Excerpted from a Littler Mendelson PC Blog by Alka Ramchandani-Raj, Yvette V. Gatling and Mary Lockhart

The Occupational Safety and Health Administration (OSHA) recently announced in a memorandum it will proceed with a highly focused, short-term initiative directed at general medical and surgical hospitals, psychiatric and substance abuse hospitals, and skilled nursing and assisted living facilities that provide care to or handle COVID-19 patients. The initiative will last from March to June 9, 2022, to ensure facilities have taken the necessary steps to protect their workers from the hazards of COVID-19.

What Does This Mean for Healthcare Employers?
OSHA has made it clear throughout the pandemic that protecting healthcare workers is a priority. The initiative’s goal is aimed at determining whether “high-hazard” healthcare facilities previously cited for COVID-19 violations have followed through and corrected their violations.

OSHA inspectors will investigate facilities to ensure any prior COVID-19 complaints made have been corrected and abated, even if citations were issued. All covered facilities that had a first visit from OSHA should be prepared for a second visit, even though site selections may be random.

OSHA will be looking to ensure whether a facility has adequate COVID-19 mitigation strategies in place. The agency outlined several factors it will consider in determining compliance. Violation corrections will not be the only assessment; OSHA will look to determine whether the facility has implemented a COVID-19 plan that includes preparedness, response and control measures. Besides looking for a written plan, OSHA will assess whether the steps outlined in the plan have been implemented, enforced and whether they are effective.

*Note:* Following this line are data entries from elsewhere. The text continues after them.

#[local] Hint Resolve grows_bind grows_try_or grows_generateContent grows_try_line
  grows_try_candidate grows_fill : pipeline.
#[local] Hint Extern 1 (grows (ret _)) => (apply grows_same; reflexivity) : pipeline.
#[local] Hint Extern 1 (grows throw) => (apply grows_same; reflexivity) : pipeline.
#[local] Hint Extern 1 (grows out_of_fuel) => (apply grows_same; reflexivity) : pipeline.
#[local] Hint Extern 1 (grows read_emitted) => (apply grows_same; reflexivity) : pipeline.
#[local] Hint Extern 1 (grows (enqueue _)) => (apply grows_same; reflexivity) : pipeline.
#[local] Hint Extern 2 (grows (if ?b then _ else _)) => destruct b : pipeline.

Lemma grows_flush_lines (lines : list string) : grows (flush_lines JSON_parse count lines).
Proof. induction lines; cbn [flush_lines]; auto 8 with pipeline. Qed.

Lemma grows_topup_lines (sanitize : bool) (t : tier) (d1 d2 : option string)
    (lines : list string) :
  grows (topup_lines JSON_parse count sanitize t d1 d2 lines).
Proof. induction lines; cbn [topup_lines]; auto 8 with pipeline. Qed.

Lemma grows_single_loop (fuel : nat) :
  grows (single_loop JSON_parse upstream count topic fuel).
Proof.
  induction fuel; cbn [single_loop]; unfold attempt; auto 12 with pipeline.
Qed.

#[local] Hint Resolve grows_flush_lines grows_topup_lines grows_single_loop : pipeline.

Lemma grows_after_stream :
  forall buffer,
    grows (flush JSON_parse count buffer ;;;
           bulk_topup JSON_parse upstream count ;;;
           single_recovery JSON_parse upstream count topic ;;;
           enqueue Done).
Proof.
  intros buffer.
  unfold flush, bulk_topup, second_round, third_round, single_recovery.
  auto 25 with pipeline.
Qed.

Lemma streaming_accepts_primary (chunks : list string) (st : session) :
  exists more,
    accepted (snd (streaming JSON_parse upstream count topic (map Says chunks) st))
    = (accepted st
       ++ map (pair Primary) (valid_units JSON_parse (fst (Framer.feed chunks EmptyString))))
      ++ more.
Proof.
  unfold streaming. unfold bind at 1. cbn [enqueue]. unfold bind at 1.
  match goal with |- context [consume _ _ _ ?b ?s] =>
    destruct (consume_accepted chunks b s) as (st1 & E1 & A1) end.
  rewrite E1. cbn [accepted] in A1. rewrite <- A1.
  apply grows_after_stream.
Qed.

(** On a stream without failure, the session accepts every valid line
    that the framer cuts from the chunks, before anything else and however
    many they are. *)
Lemma run_accepts_primary (chunks : list string) :
  open_stream upstream = Stream (map Says chunks) ->
  exists more,
    accepted (snd (run JSON_parse upstream count topic))
    = map (pair Primary) (valid_units JSON_parse (fst (Framer.feed chunks EmptyString)))
      ++ more.
Proof.
  intros Hs. unfold run, start. rewrite Hs.
  unfold bind at 1. cbn [enqueue]. unfold bind at 1. cbn [enqueue].
  match goal with |- context [streaming _ _ _ _ _ ?s] =>
    destruct (streaming_accepts_primary chunks s) as [more Hm];
    destruct (streaming JSON_parse upstream count topic (map Says chunks) s)
      as [[[]| |] st2]
  end; exists more; exact Hm.
Qed.

(** So the response holds at least as many question lines as the stream
    holds valid delimited lines. *)
Lemma run_counts_primary (chunks : list string) :
  open_stream upstream = Stream (map Says chunks) ->
  List.length (valid_units JSON_parse (fst (Framer.feed chunks EmptyString)))
  <= List.length (question_indices (out (snd (run JSON_parse upstream count topic)))).
Proof.
  intros Hs. destruct (run_accepts_primary chunks Hs) as [more H].
  destruct run_wf as [H1 _ _ _ _]. rewrite H1, H. unfold numbered.
  rewrite length_map, length_seq, length_app, length_map. lia.
Qed.

(** *** How many units a session accepts *)

Section Bounds.

Variable lo : Z.

Let top : Z := Qceiling count.

Lemma within_same {A} (m : M A) :
  (forall st, emitted (snd (m st)) = emitted st) -> within top lo m.
Proof. intros H st o st' Hrun Hb. specialize (H st). rewrite Hrun in H. cbn in H. lia. Qed.

Lemma within_bind {A B} (m : M A) (f : A -> M B) :
  within top lo m -> (forall a, within top lo (f a)) -> within top lo (bind m f).
Proof.
  intros Hm Hf st o st' Hrun Hb. unfold bind in Hrun.
  destruct (m st) as [[a| |] st1] eqn:E1; specialize (Hm st _ st1 E1 Hb).
  - exact (Hf a st1 o st' Hrun Hm).
  - now injection Hrun as _ <-.
  - now injection Hrun as _ <-.
Qed.

Lemma try_line_emitted (sanitize : bool) (t : tier) (d1 d2 : option string)
    (line : string) (st : session) :
  exists b st',
    try_line JSON_parse count sanitize t d1 d2 line st = (Returned b, st')
    /\ emitted st' = (emitted st + (if b then 1 else 0))%Z.
Proof.
  unfold try_line.
  destruct (JSON_parse line) as [obj|]; [destruct (isValidQuestion obj)|].
  - eexists true, _. split; [reflexivity|]. reflexivity.
  - destruct d1; eexists false, _; (split; [reflexivity|]); cbn; lia.
  - destruct d2; eexists false, _; (split; [reflexivity|]); cbn; lia.
Qed.

Lemma within_flush_lines (lines : list string) :
  within top lo (flush_lines JSON_parse count lines).
Proof.
  induction lines as [|line more IH]; intros st o st' Hrun Hb.
  - now injection Hrun as _ <-.
  - cbn [flush_lines] in Hrun. unfold bind at 1 in Hrun. unfold read_emitted in Hrun.
    destruct (short_of count (emitted st)) eqn:E; [|now injection Hrun as _ <-].
    apply short_of_ceiling in E. unfold bind in Hrun.
    destruct (try_line_emitted true Trailing (Some "invalid-trailing")
                (Some "parse-error-trailing") line st) as (b & st1 & E1 & A1).
    rewrite E1 in Hrun. apply (IH st1 o st' Hrun).
    rewrite A1. subst top. destruct b; lia.
Qed.

Lemma within_flush (buffer : string) : within top lo (flush JSON_parse count buffer).
Proof.
  intros st o st' Hrun Hb. unfold flush, bind, read_emitted in Hrun.
  destruct ((0 <? String.length (Text.trim buffer))%nat && short_of count (emitted st)).
  - exact (within_flush_lines _ st o st' Hrun Hb).
  - now injection Hrun as _ <-.
Qed.

(** A top-up loop entered short of the target stops at the target. *)
Lemma topup_lines_within (sanitize : bool) (t : tier) (d1 d2 : option string)
    (lines : list string) :
  forall st o st',
    topup_lines JSON_parse count sanitize t d1 d2 lines st = (o, st') ->
    short_of count (emitted st) = true ->
    (lo <= emitted st <= Z.max lo top)%Z ->
    (lo <= emitted st' <= Z.max lo top)%Z.
Proof.
  induction lines as [|line more IH]; intros st o st' Hrun Hs Hb.
  - now injection Hrun as _ <-.
  - cbn [topup_lines] in Hrun. unfold bind at 1 in Hrun.
    destruct (try_line_emitted sanitize t d1 d2 line st) as (b & st1 & E1 & A1).
    rewrite E1 in Hrun. unfold bind, read_emitted in Hrun.
    pose proof Hs as Hlt. apply short_of_ceiling in Hlt.
    destruct b; cbn [andb] in Hrun.
    + destruct (short_of count (emitted st1)) eqn:E; cbn [negb] in Hrun.
      * apply (IH st1 o st' Hrun E). rewrite A1. subst top. lia.
      * injection Hrun as _ <-. rewrite A1. subst top. lia.
    + rewrite Z.add_0_r in A1.
      apply (IH st1 o st' Hrun); rewrite A1; assumption.
Qed.
(** With the crop flag on, a batch without samples or without crops
    always raises: the reshape on line 97 cannot infer the class
    dimension, so the division by the crop count is only reached with a
    positive count. *)
Theorem evaluate_outputs_empty_crops net inputs bs nc c h w :
  shape inputs = [bs; nc; c; h; w] ->
  bs * nc = 0 ->
  exists tr e, evaluate_outputs net true inputs = (tr, inl e).
Proof.
  intros Hs H0. unfold evaluate_outputs, call. rewrite Hs.
  destruct (view inputs _) as [e | t1]; [eexists _, _; reflexivity |].
  rewrite bind_lift_inr, bind_emit.
  destruct (net t1) as [e | o1]; [eexists _, _; reflexivity |].
  erewrite bind_ok by reflexivity.
  rewrite (view_zero_product o1 bs nc H0). eexists _, _. reflexivity.
Qed.

(** A network with fewer than two output classes cannot be evaluated: once
    the loss is computed, [topk(2)] inside [correct_count] raises and the
    batch ends in a [RuntimeError]. *)
Theorem evaluate_batch_needs_two_classes net loss_fn ncrop st inputs labels
    tr out b k l :
  evaluate_outputs net ncrop inputs = (tr, inr out) ->
  shape out = [b; k] ->
  k < 2 ->
  loss_fn out labels = inr l ->
  evaluate_batch net loss_fn ncrop st (inputs, labels) = (tr, inl RuntimeError).
Proof.
  intros Ho Hs Hk Hl. unfold evaluate_batch.
  rewrite (bind_ok _ _ _ _ Ho). unfold evaluate_metrics.
  rewrite Hl, bind_lift_inr.
  assert (Hc : correct_count out labels [1; 2] = inl RuntimeError).
  { unfold correct_count, topk. cbn [fold_left Nat.max]. rewrite Hs.
    apply Nat.ltb_lt in Hk. rewrite Hk. reflexivity. }
  rewrite Hc. cbn. now rewrite app_nil_r.
Qed.

(** ** Start-up failures *)

Lemma dict_get_missing {V} (d : list (string * V)) key :
  (forall v, ~ In (key, v) d) -> dict_get d key = inl KeyError.
Proof.
  induction d as [| [k v] d IH]; intros H; [reflexivity |].
  simpl. destruct (String.eqb_spec k key) as [-> | Hne].
  - exfalso. apply (H v). now left.
  - apply IH. intros v' Hin. apply (H v'). now right.
Qed.

(** A checkpoint file that loads but has no ["model_state_dict"] entry
    ends the run with a [KeyError]: the model has been printed, no data is
    loaded and nothing is evaluated. *)
Theorem main_missing_state_dict w args m ckpt :
  get_model w (arch args) = inr m ->
  torch_load w (checkpoint args) = inr ckpt ->
  (forall sd, ~ In ("model_state_dict"%string, sd) ckpt) ->
  main w args = ([Print (LModel (describe w m))], inl KeyError).
Proof.
  intros Hm Hl Hk. unfold main.
  rewrite Hm, bind_lift_inr. unfold print. rewrite bind_emit.
  rewrite Hl, bind_lift_inr, (dict_get_missing ckpt _ Hk). reflexivity.
Qed.

(** ** What the renderer writes and draws *)

Lemma logs_draw_confusion_matrix_none y_true y_pred names title dpi :
  logs is_drawing (draw_confusion_matrix y_true y_pred names title None dpi).
Proof.
  unfold draw_confusion_matrix, plt.
  apply logs_bind; [auto with logs | intros cm].
  repeat (apply logs_bind; [apply logs_emit; exact I | intros _]).
  apply logs_bind; [apply logs_draw_cells | intros _]. auto with logs.
Qed.

(** The renderer writes a file only when it is given a path, and then only
    once, after every cell has been drawn: a run of it that raises has
    written nothing. *)
Theorem draw_confusion_matrix_saves y_true y_pred names title path dpi :
  saved_images (fst (draw_confusion_matrix y_true y_pred names title path dpi))
  = match path, snd (draw_confusion_matrix y_true y_pred names title path dpi) with
    | Some p, inr _ => [(p, dpi)]
    | _, _ => []
    end.
Proof.
  destruct path as [p |].
  - destruct (draw_confusion_matrix_trace y_true y_pred names title p dpi)
      as (body & Hb & [Hd | [e Hd]]); rewrite Hd; cbn [fst snd].
    + rewrite saved_images_app, (saved_images_drawing _ Hb). reflexivity.
    + apply saved_images_drawing, Hb.
  - apply saved_images_drawing, logs_draw_confusion_matrix_none.
Qed.
(** * MovieHubBD backend: a shallow embedding and its verified properties

    The development follows the layout of the backend:
    - [JS]: the fragment of the JavaScript runtime the code relies on
      (values, truthiness, string methods, the stable array sort);
    - [Mongo]: query documents and the way the store evaluates them;
    - [Helpers]: [backend/utils/helpers.js];
    - [SeriesModel], [SeriesController]: the Series schema with its
      pre-save hook, and the season/episode request handlers;
    - [AdModel], [AdController]: ad targeting and ad serving;
    - [ContentController]: the combined movie/series feed;
    - [UserModel]: the outward serialisation of a user.

    Part I holds the definitions, Part II the lemmas and theorems. *)

From Stdlib Require Import ZArith QArith Bool List String Ascii Lia Lqa.
From Stdlib Require Import Sorting.Sorted Numbers.DecimalString.
From stdpp Require Import base option list strings gmap.

Local Open Scope Z_scope.
Local Set Warnings "-register-all".

(* ===================================================================== *)
(** * Part I: definitions *)
(* ===================================================================== *)

(** ** The JavaScript fragment *)

Module JS.

(** *** Strings

    A string is a sequence of code units; the model covers the Latin-1
    range, one [ascii] per code unit. *)

Definition code (c : ascii) : N := N_of_ascii c.

Definition in_range (lo hi : N) (c : ascii) : bool :=
  ((lo <=? code c) && (code c <=? hi))%N.

Definition is_upper (c : ascii) : bool := in_range 65 90 c.
Definition is_lower (c : ascii) : bool := in_range 97 122 c.
Definition is_digit (c : ascii) : bool := in_range 48 57 c.
Definition is_hyphen (c : ascii) : bool := (code c =? 45)%N.
Definition is_underscore (c : ascii) : bool := (code c =? 95)%N.

(** [\w] of a regular expression without the [u] and [i] flags. *)
Definition is_word (c : ascii) : bool :=
  is_lower c || is_upper c || is_digit c || is_underscore c.

(** [\s], and the characters removed by [trim]: tab, line feed, vertical
    tab, form feed, carriage return, space and no-break space. *)
Definition is_space (c : ascii) : bool :=
  in_range 9 13 c || (code c =? 32)%N || (code c =? 160)%N.

(** Latin-1 upper-case letters beyond ASCII: U+00C0..U+00DE but U+00D7. *)
Definition is_upper_latin1 (c : ascii) : bool :=
  in_range 192 222 c && negb (code c =? 215)%N.

Definition lower_char (c : ascii) : ascii :=
  if is_upper c || is_upper_latin1 c then ascii_of_N (code c + 32) else c.

Fixpoint map_chars (f : ascii -> ascii) (s : string) : string :=
  match s with
  | EmptyString => EmptyString
  | String c s' => String (f c) (map_chars f s')
  end.

Fixpoint filter_chars (p : ascii -> bool) (s : string) : string :=
  match s with
  | EmptyString => EmptyString
  | String c s' => if p c then String c (filter_chars p s') else filter_chars p s'
  end.

Fixpoint all_chars (p : ascii -> bool) (s : string) : bool :=
  match s with
  | EmptyString => true
  | String c s' => p c && all_chars p s'
  end.

(** [drop_start p s] removes the longest prefix of [p]-characters,
    [drop_end p s] the longest such suffix. *)
Fixpoint drop_start (p : ascii -> bool) (s : string) : string :=
  match s with
  | EmptyString => EmptyString
  | String c s' => if p c then drop_start p s' else s
  end.

Fixpoint drop_end (p : ascii -> bool) (s : string) : string :=
  match s with
  | EmptyString => EmptyString
  | String c s' =>
      match drop_end p s' with
      | EmptyString => if p c then EmptyString else String c EmptyString
      | r => String c r
      end
  end.

Definition is_empty (s : string) : bool :=
  match s with EmptyString => true | _ => false end.

(** [String.prototype.toLowerCase] and [String.prototype.trim]. *)
Definition toLowerCase (s : string) : string := map_chars lower_char s.
Definition trim (s : string) : string := drop_end is_space (drop_start is_space s).

(** [s.replace(/[...]+/g, r)] for a character class [p]: every maximal run
    of [p]-characters becomes one copy of [r]. The flag tells whether the
    previous character already belonged to the run. *)
Fixpoint replace_runs (p : ascii -> bool) (r : ascii) (in_run : bool) (s : string) : string :=
  match s with
  | EmptyString => EmptyString
  | String c s' =>
      if p c
      then if in_run then replace_runs p r true s'
           else String r (replace_runs p r true s')
      else String c (replace_runs p r false s')
  end.

(** [s.split(sep)] for a one-character separator; the accumulator is the
    piece being read. The result is never empty. *)
Fixpoint split_on (sep : ascii) (s : string) : list string :=
  match s with
  | EmptyString => [EmptyString]
  | String c s' =>
      match split_on sep s' with
      | piece :: rest =>
          if Ascii.eqb c sep then EmptyString :: piece :: rest
          else String c piece :: rest
      | [] => [String c EmptyString]
      end
  end.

How Can Employers Prepare?
Employers can ensure their hazard assessments are documented and updated, and policies such as the respiratory protection program kept current. Employees that have employees that need respiratory protection should provide respirators, conduct fit tests and ensure employees have medical clearance to wear the specific type of respirator provided.

Employers that have agreed to abate cited hazards by providing fit testing and medical evaluations of their employees should make sure they are in full compliance with these requirements. Employers can take steps to have policies and procedures in place to document efforts made to provide adequate PPE. In addition, employers can provide proper health screenings for workers and measures to facilitate physical distancing where necessary and ensure the use of facemasks by both employers and visitors under the current public heath guidance from the Centers for Disease Control and Prevention.